(** The calls of [create_agent_executor] before the construction. *)
Lemma construction_events_last (self : Agent.t) (tools : option (list obj))
    (parsed : list obj) (stop : list str)
    (prompts prompt execution_prompt bound r1 r2 parser inner_agent
       runnable_agent executor : obj) (observation : str) :
  exists d1,
    construction_events self tools parsed stop prompts prompt execution_prompt
      bound r1 r2 parser inner_agent runnable_agent executor observation
    = d1 ++ [Ev (CrewAgentExecutor_new runnable_agent
                   (executor_args self tools parsed)) (inr executor)]
    /\ Forall ordinary d1.
Proof.
  eexists (_ :: _ :: _ :: _ :: _ :: _ :: _ :: _ :: _ :: _ :: nil).
  split; [reflexivity|]. repeat constructor.
Qed.

Lemma parse_tools_import_first (tools : option (list obj)) (s : State) :
  exists imported dl,
    new_events (_parse_tools tools) s = Ev Import_crewai_tools imported :: dl
    /\ Forall ordinary dl.
Proof.
  destruct (parse_tools_cases tools s) as (imported & dl & Hev & Himp & _).
  exists imported, dl. split; [exact Hev|].
  pose proof (traces_new_events _ _
                (emits_parse_tools parse_event (fun ev H => H) tools) s) as Hp.
  simpl in Hp. rewrite Hev in Hp. inversion Hp as [|? ? _ Hp']; subst.
  rewrite Forall_forall in *. intros ev Hin. split; [|now apply Himp].
  specialize (Hp' ev Hin). destruct ev as [R c out].
  destruct c; simpl in *; auto; discriminate.
Qed.
Lemma deref_setitem_ne_key h l k k' v :
  k ≠ k' → deref (dict_setitem h l k v) l !! k' = deref h l !! k'.
Proof. intros. unfold dict_setitem. by rewrite deref_insert_eq, lookup_insert_ne. Qed.

Lemma deref_setitem_ne_loc h l l' k v :
  l ≠ l' → deref (dict_setitem h l k v) l' = deref h l'.
Proof. intros. unfold dict_setitem. by rewrite deref_insert_ne. Qed.

Lemma dom_setitem h l k v : dom (dict_setitem h l k v) = {[l]} ∪ dom h.
Proof. unfold dict_setitem. by rewrite dom_insert_L. Qed.

Lemma fresh_not_dom (h : heap) : fresh (dom h) ∉ dom h.
Proof. apply is_fresh. Qed.

(** **** One step of the [set] loop *)

Lemma set_loop_cons_dict h c k ks l' :
  deref h c !! k = Some (VDict l') →
  set_loop h c (k :: ks) = set_loop h l' ks.
Proof.
  intros E. simpl. unfold not_a_dict_at, dict_contains, dict_getitem.
  rewrite E. simpl. unfold dict_getitem. by rewrite E.
Qed.

Lemma cell_cases h c k :
  (∃ l', deref h c !! k = Some (VDict l')) ∨ not_dict_cell h c k.
Proof.
  unfold not_dict_cell. destruct (deref h c !! k) as [[]|]; eauto.
Qed.

Lemma set_loop_cons_fresh h c k ks :
  not_dict_cell h c k →
  set_loop h c (k :: ks) =
    set_loop (assign_new_dict h c k) (fresh (dom h)) ks.
Proof.
  unfold not_dict_cell. intros E. simpl.
  assert (not_a_dict_at h c k = Ok true) as ->.
  { unfold not_a_dict_at, dict_contains, dict_getitem.
    destruct (deref h c !! k); simpl; [by rewrite E|done]. }
  simpl. unfold assign_new_dict, new_dict, dict_getitem.
  by rewrite deref_setitem_eq.
Qed.

Section grown.
Context (h : heap) (c : loc) (k : string).
Hypothesis Hc : c ∈ dom h.
Hypothesis Hclosed : closed h.

Local Abbreviation l' := (fresh (dom h)).
Local Abbreviation g := (assign_new_dict h c k).

Lemma grown_fresh_ne : c ≠ l'.
Proof. intros ->. by apply (fresh_not_dom h). Qed.

Lemma grown_cell : deref g c !! k = Some (VDict l').
Proof. apply deref_setitem_eq. Qed.

Lemma grown_other_key k' : k ≠ k' → deref g c !! k' = deref h c !! k'.
Proof.
  intros. unfold assign_new_dict, new_dict.
  rewrite deref_setitem_ne_key by done.
  rewrite deref_insert_ne; [done|]. intros E. by apply grown_fresh_ne.
Qed.

Lemma grown_new_empty : deref g l' = ∅.
Proof.
  unfold assign_new_dict, new_dict.
  rewrite deref_setitem_ne_loc by apply grown_fresh_ne.
  apply deref_insert_eq.
Qed.

Lemma grown_other_loc l : l ≠ c → l ∈ dom h → g !! l = h !! l.
Proof.
  intros Hl Hd. unfold assign_new_dict, new_dict, dict_setitem.
  rewrite lookup_insert_ne by done.
  rewrite lookup_insert_ne; [done|].
  intros E. apply (fresh_not_dom h). by rewrite E.
Qed.

Lemma grown_dom : dom g = {[c]} ∪ ({[l']} ∪ dom h).
Proof.
  unfold assign_new_dict, new_dict.
  by rewrite dom_setitem, dom_insert_L.
Qed.

Lemma grown_new_dom : l' ∈ dom g.
Proof. rewrite grown_dom. set_solver. Qed.

Lemma grown_dom_mono l : l ∈ dom h → l ∈ dom g.
Proof. rewrite grown_dom. set_solver. Qed.

Lemma grown_dom_inv l : l ∈ dom g → l ≠ c → l ≠ l' → l ∈ dom h.
Proof.
  rewrite grown_dom, !elem_of_union, !elem_of_singleton. tauto.
Qed.

Lemma grown_closed : closed g.
Proof.
  intros l k0 l0 E.
  destruct (decide (l = c)) as [->|Hl].
  - destruct (decide (k = k0)) as [<-|Hk].
    + rewrite grown_cell in E. injection E as <-. apply grown_new_dom.
    + rewrite grown_other_key in E by done.
      apply grown_dom_mono. eapply Hclosed, E.
  - destruct (decide (l = l')) as [->|Hl'].
    + rewrite grown_new_empty in E. by rewrite lookup_empty in E.
    + assert (l ∈ dom h) as Hd.
      { apply deref_Some_dom in E. by apply grown_dom_inv. }
      unfold deref in E. rewrite grown_other_loc in E by done.
      apply grown_dom_mono. eapply Hclosed, E.
Qed.

Lemma grown_wf : wf g l'.
Proof. split; [apply grown_new_dom|apply grown_closed]. Qed.

Lemma grown_resolve_new p l : resolve g l' p = Some l → p = [] ∧ l = l'.
Proof.
  destruct p as [|k0 p]; simpl.
  - intros [= <-]. done.
  - by rewrite grown_new_empty, lookup_empty.
Qed.

Lemma grown_keeps_dicts l k0 l0 :
  deref h l !! k0 = Some (VDict l0) → deref g l !! k0 = Some (VDict l0) ∨ (l = c ∧ k0 = k).
Proof.
  intros E. pose proof (deref_Some_dom _ _ _ _ E) as Hd.
  destruct (decide (l = c)) as [->|Hl].
  - destruct (decide (k = k0)) as [<-|Hk]; [by right|].
    left. by rewrite grown_other_key.
  - left. unfold deref. rewrite grown_other_loc by done. apply E.
Qed.
End grown.

Lemma resolve_app h c p q :
  resolve h c (p ++ q) = resolve h c p ≫= λ l, resolve h l q.
Proof.
  revert c. induction p as [|k p IH]; intros c; simpl; [done|].
  destruct (deref h c !! k) as [[]|]; simpl; auto.
Qed.

Lemma resolve_keeps h h1 c p l :
  keeps_dicts h h1 → resolve h c p = Some l → resolve h1 c p = Some l.
Proof.
  intros K. revert c. induction p as [|k p IH]; intros c; simpl; [done|].
  destruct (deref h c !! k) as [[| | | | |l0]|] eqn:E; try done.
  intros R. rewrite (K _ _ _ E). auto.
Qed.

Lemma set_loop_spec init : ∀ h c, wf h c →
  ∃ h1 c1, set_loop h c init = Ok (h1, c1) ∧
    dom h ⊆ dom h1 ∧ c1 ∈ dom h1 ∧ closed h1 ∧ keeps_dicts h h1 ∧
    news_fresh h h1 ∧
    (∀ l, l ∈ dom h → off_path h c init l → h1 !! l = h !! l) ∧
    resolve h1 c init = Some c1 ∧
    ((h1 = h ∧ resolve h c init = Some c1) ∨
     ((c1 ∉ dom h) ∧ resolve h c init = None ∧
      ∀ p, (p ≠ init) → (p `prefix_of` init) → resolve h1 c p ≠ Some c1)).
Proof.
  induction init as [|k init IH]; intros h c [Hc Hcl].
  - exists h, c. simpl. split_and!; auto; [by intros ???|by intros ???; left].
  - destruct (cell_cases h c k) as [[l' E]|E].
    + rewrite (set_loop_cons_dict _ _ _ _ _ E).
      assert (wf h l') as Hwf by (split; [eapply Hcl, E|done]).
      destruct (IH h l' Hwf) as (h1 & c1 & -> & Hdom & Hc1 & Hcl1 & K & N & F & R & D).
      exists h1, c1. split_and!; auto.
      * intros l Hl Hoff. apply F; [done|].
        intros p Hp Rp. apply (Hoff (k :: p)); [by apply prefix_cons|].
        simpl. by rewrite E.
      * simpl. by rewrite (K _ _ _ E).
      * destruct D as [[-> R0]|(Hn & R0 & P)].
        -- left. simpl. by rewrite E.
        -- right. split_and!; auto.
           ++ simpl. by rewrite E.
           ++ intros p Hp Hpre.
              destruct p as [|k0 p]; simpl.
              { intros [= ->]. done. }
              apply prefix_cons_inv_1 in Hpre as Hk. subst k0.
              apply prefix_cons_inv_2 in Hpre.
              rewrite (K _ _ _ E). apply P; [congruence|done].
    + rewrite (set_loop_cons_fresh _ _ _ _ E).
      pose proof (grown_wf h c k Hc Hcl) as Hwf.
      destruct (IH _ _ Hwf) as (h1 & c1 & -> & Hdom & Hc1 & Hcl1 & K & N & F & R & D).
      exists h1, c1.
      assert (dom h ⊆ dom h1) as Hsub.
      { intros l Hl. apply Hdom. by apply grown_dom_mono. }
      assert (deref h1 c !! k = Some (VDict (fresh (dom h)))) as Ek.
      { apply K. by apply grown_cell. }
      assert (c1 ∉ dom h) as Hnew.
      { destruct D as [[-> R0]|(Hn & _)].
        - apply grown_resolve_new in R0 as [_ ->]; [apply fresh_not_dom|done..].
        - intros ?. apply Hn. by apply grown_dom_mono. }
      split_and!; auto.
      * intros l k0 l0 E0.
        destruct (grown_keeps_dicts h c k Hc l k0 l0 E0) as [G|[-> ->]].
        -- by apply K.
        -- unfold not_dict_cell in E. by rewrite E0 in E.
      * intros l k0 l0 E0. destruct (N _ _ _ E0) as [G|G].
        -- destruct (decide (l0 ∈ dom h)) as [Hd|Hd]; [left|by right].
           destruct (decide (l = c)) as [->|Hl].
           ++ destruct (decide (k = k0)) as [<-|Hk].
              ** rewrite grown_cell in G. injection G as <-.
                 by apply fresh_not_dom in Hd.
              ** by rewrite grown_other_key in G.
           ++ destruct (decide (l = fresh (dom h))) as [->|Hl'].
              ** rewrite grown_new_empty in G by done.
                 by rewrite lookup_empty in G.
              ** assert (l ∈ dom h) as Hld.
                 { apply deref_Some_dom in G.
                   by apply (grown_dom_inv h c k). }
                 unfold deref in G. by rewrite grown_other_loc in G.
        -- right. intros ?. apply G. by apply grown_dom_mono.
      * intros l Hl Hoff.
        assert (l ≠ c) as Hlc.
        { intros ->. by apply (Hoff []); [apply prefix_nil|]. }
        rewrite F; [by apply grown_other_loc|by apply grown_dom_mono|].
        intros p _ Rp. apply grown_resolve_new in Rp as [_ ->]; [|done..].
        by apply fresh_not_dom in Hl.
      * simpl. by rewrite Ek.
      * right. split_and!; auto.
        -- simpl. unfold not_dict_cell in E.
           by destruct (deref h c !! k) as [[]|].
        -- intros p Hp Hpre.
           destruct p as [|k0 p]; simpl.
           { intros [= ->]. done. }
           apply prefix_cons_inv_1 in Hpre as Hk. subst k0.
           apply prefix_cons_inv_2 in Hpre.
           rewrite Ek.
           destruct D as [[-> R0]|(Hn & _ & P)].
           ++ apply grown_resolve_new in R0 as [-> ->]; [|done..].
              apply prefix_nil_inv in Hpre. congruence.
           ++ apply P; [congruence|done].
Qed.

Lemma get_loop_resolve h init : ∀ c c1 k v d,
  resolve h c init = Some c1 → deref h c1 !! k = Some v →
  get_loop h (VDict c) (init ++ [k]) d = Ok v.
Proof.
  induction init as [|k0 init IH]; intros c c1 k v d; simpl.
  - intros [= ->] E. unfold dict_contains, dict_getitem. by rewrite E.
  - unfold dict_contains, dict_getitem.
    destruct (deref h c !! k0) as [[| | | | |l0]|] eqn:E; try done.
    simpl. apply IH.
Qed.

Lemma resolve_setitem_off_path h l k v init : ∀ c c1,
  resolve h c init = Some c1 →
  (∀ p, (p ≠ init) → (p `prefix_of` init) → resolve h c p ≠ Some l) →
  resolve (dict_setitem h l k v) c init = Some c1.
Proof.
  induction init as [|k0 init IH]; intros c c1; simpl; [done|].
  intros R P.
  assert (l ≠ c) as Hl.
  { intros ->. by apply (P []); [|apply prefix_nil|]. }
  rewrite deref_setitem_ne_loc by done.
  destruct (deref h c !! k0) as [[| | | | |l0]|] eqn:E; try done.
  apply IH; [done|]. intros p Hp Hpre Rp.
  apply (P (k0 :: p)); [congruence|by apply prefix_cons|].
  simpl. by rewrite E.
Qed.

────────

Work order –
From the listing, reproduce every line where the word "right" is present.

Output for this exercise –
  - destruct (decide (k = k0)) as [<-|Hk]; [by right|].
        -- right. split_and!; auto.
        -- destruct (decide (l0 ∈ dom h)) as [Hd|Hd]; [left|by right].
        -- right. intros ?. apply G. by apply grown_dom_mono.
      * right. split_and!; auto.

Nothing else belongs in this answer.